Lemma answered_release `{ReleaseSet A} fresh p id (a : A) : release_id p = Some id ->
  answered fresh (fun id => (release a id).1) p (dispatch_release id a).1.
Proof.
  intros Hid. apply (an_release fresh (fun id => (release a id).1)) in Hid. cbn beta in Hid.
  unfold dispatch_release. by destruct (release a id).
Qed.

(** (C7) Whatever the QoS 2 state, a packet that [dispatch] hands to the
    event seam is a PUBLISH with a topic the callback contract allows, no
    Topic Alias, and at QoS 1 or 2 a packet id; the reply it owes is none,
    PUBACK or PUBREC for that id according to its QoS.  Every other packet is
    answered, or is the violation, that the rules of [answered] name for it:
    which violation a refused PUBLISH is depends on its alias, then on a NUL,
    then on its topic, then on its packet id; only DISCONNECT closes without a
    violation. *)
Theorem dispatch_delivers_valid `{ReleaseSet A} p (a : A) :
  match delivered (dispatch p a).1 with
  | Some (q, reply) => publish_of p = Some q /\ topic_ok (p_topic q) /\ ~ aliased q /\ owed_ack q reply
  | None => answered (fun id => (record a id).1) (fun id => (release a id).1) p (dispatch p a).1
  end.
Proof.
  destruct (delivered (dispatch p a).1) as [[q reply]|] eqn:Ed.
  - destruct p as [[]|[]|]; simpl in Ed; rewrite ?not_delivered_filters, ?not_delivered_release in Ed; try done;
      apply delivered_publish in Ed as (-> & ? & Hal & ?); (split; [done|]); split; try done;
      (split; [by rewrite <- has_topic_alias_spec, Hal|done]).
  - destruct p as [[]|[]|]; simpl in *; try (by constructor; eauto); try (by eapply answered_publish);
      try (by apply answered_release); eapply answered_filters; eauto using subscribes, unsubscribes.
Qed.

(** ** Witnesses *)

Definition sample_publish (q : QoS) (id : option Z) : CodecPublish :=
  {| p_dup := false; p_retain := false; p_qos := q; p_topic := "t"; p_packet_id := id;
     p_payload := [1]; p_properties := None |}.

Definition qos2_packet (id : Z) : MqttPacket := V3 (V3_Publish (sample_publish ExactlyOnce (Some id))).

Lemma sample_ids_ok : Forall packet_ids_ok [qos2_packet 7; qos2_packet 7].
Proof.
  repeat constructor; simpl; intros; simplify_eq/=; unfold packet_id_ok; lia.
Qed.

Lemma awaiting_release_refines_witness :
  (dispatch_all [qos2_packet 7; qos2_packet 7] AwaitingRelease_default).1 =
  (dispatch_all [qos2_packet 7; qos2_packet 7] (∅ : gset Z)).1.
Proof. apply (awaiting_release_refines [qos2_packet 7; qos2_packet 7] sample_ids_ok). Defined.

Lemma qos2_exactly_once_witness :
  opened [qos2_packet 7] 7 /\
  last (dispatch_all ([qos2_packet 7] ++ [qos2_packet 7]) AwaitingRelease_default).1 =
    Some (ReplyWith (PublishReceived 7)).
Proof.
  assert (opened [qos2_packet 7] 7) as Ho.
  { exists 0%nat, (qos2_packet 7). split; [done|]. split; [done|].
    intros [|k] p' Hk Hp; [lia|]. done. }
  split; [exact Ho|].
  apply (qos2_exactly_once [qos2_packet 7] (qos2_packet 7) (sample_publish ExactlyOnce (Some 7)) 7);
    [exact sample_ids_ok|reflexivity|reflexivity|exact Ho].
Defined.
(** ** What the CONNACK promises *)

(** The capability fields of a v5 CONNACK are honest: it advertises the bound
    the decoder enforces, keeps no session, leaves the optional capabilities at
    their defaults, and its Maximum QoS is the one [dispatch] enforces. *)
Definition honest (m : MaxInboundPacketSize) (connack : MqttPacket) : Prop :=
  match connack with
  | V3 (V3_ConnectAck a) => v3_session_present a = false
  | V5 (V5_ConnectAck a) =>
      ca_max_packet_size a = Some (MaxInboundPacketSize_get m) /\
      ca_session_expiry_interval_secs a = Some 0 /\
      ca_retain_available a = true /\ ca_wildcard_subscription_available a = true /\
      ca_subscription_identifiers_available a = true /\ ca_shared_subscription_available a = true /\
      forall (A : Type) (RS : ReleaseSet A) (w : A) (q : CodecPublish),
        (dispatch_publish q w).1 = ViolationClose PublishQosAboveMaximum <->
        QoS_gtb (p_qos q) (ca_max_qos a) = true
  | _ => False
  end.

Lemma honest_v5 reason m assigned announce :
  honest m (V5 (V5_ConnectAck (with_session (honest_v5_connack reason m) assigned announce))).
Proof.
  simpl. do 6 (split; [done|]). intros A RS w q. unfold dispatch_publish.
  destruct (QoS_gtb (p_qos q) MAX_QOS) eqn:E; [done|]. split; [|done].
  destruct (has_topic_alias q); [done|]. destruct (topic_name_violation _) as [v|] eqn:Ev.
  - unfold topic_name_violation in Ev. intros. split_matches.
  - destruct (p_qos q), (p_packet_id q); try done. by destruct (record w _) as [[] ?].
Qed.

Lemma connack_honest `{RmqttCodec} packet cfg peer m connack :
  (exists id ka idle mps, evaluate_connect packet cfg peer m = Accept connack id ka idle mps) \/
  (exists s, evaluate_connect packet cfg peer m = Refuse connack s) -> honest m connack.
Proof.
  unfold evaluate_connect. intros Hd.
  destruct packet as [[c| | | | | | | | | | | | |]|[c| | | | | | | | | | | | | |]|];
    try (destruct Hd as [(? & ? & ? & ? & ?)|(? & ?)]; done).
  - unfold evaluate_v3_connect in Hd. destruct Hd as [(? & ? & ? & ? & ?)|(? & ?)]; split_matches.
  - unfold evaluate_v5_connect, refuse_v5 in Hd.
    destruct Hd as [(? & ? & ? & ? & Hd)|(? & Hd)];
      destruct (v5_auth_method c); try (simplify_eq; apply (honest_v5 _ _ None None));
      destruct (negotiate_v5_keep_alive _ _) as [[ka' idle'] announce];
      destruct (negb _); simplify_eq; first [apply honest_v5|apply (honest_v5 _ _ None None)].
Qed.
• • • •
• _What is expected_
Everything in the material above from the line that has "apply (qos2_exactly_once [qos2_packet" through the line that has "ca_subscription_identifiers_available a = true" must be duplicated exactly, with no other lines given.

• _Expected answer_
  apply (qos2_exactly_once [qos2_packet 7] (qos2_packet 7) (sample_publish ExactlyOnce (Some 7)) 7);
    [exact sample_ids_ok|reflexivity|reflexivity|exact Ho].
Defined.
(** ** What the CONNACK promises *)

(** The capability fields of a v5 CONNACK are honest: it advertises the bound
    the decoder enforces, keeps no session, leaves the optional capabilities at
    their defaults, and its Maximum QoS is the one [dispatch] enforces. *)
Definition honest (m : MaxInboundPacketSize) (connack : MqttPacket) : Prop :=
  match connack with
  | V3 (V3_ConnectAck a) => v3_session_present a = false
  | V5 (V5_ConnectAck a) =>
      ca_max_packet_size a = Some (MaxInboundPacketSize_get m) /\
      ca_session_expiry_interval_secs a = Some 0 /\
      ca_retain_available a = true /\ ca_wildcard_subscription_available a = true /\
      ca_subscription_identifiers_available a = true /\ ca_shared_subscription_available a = true /\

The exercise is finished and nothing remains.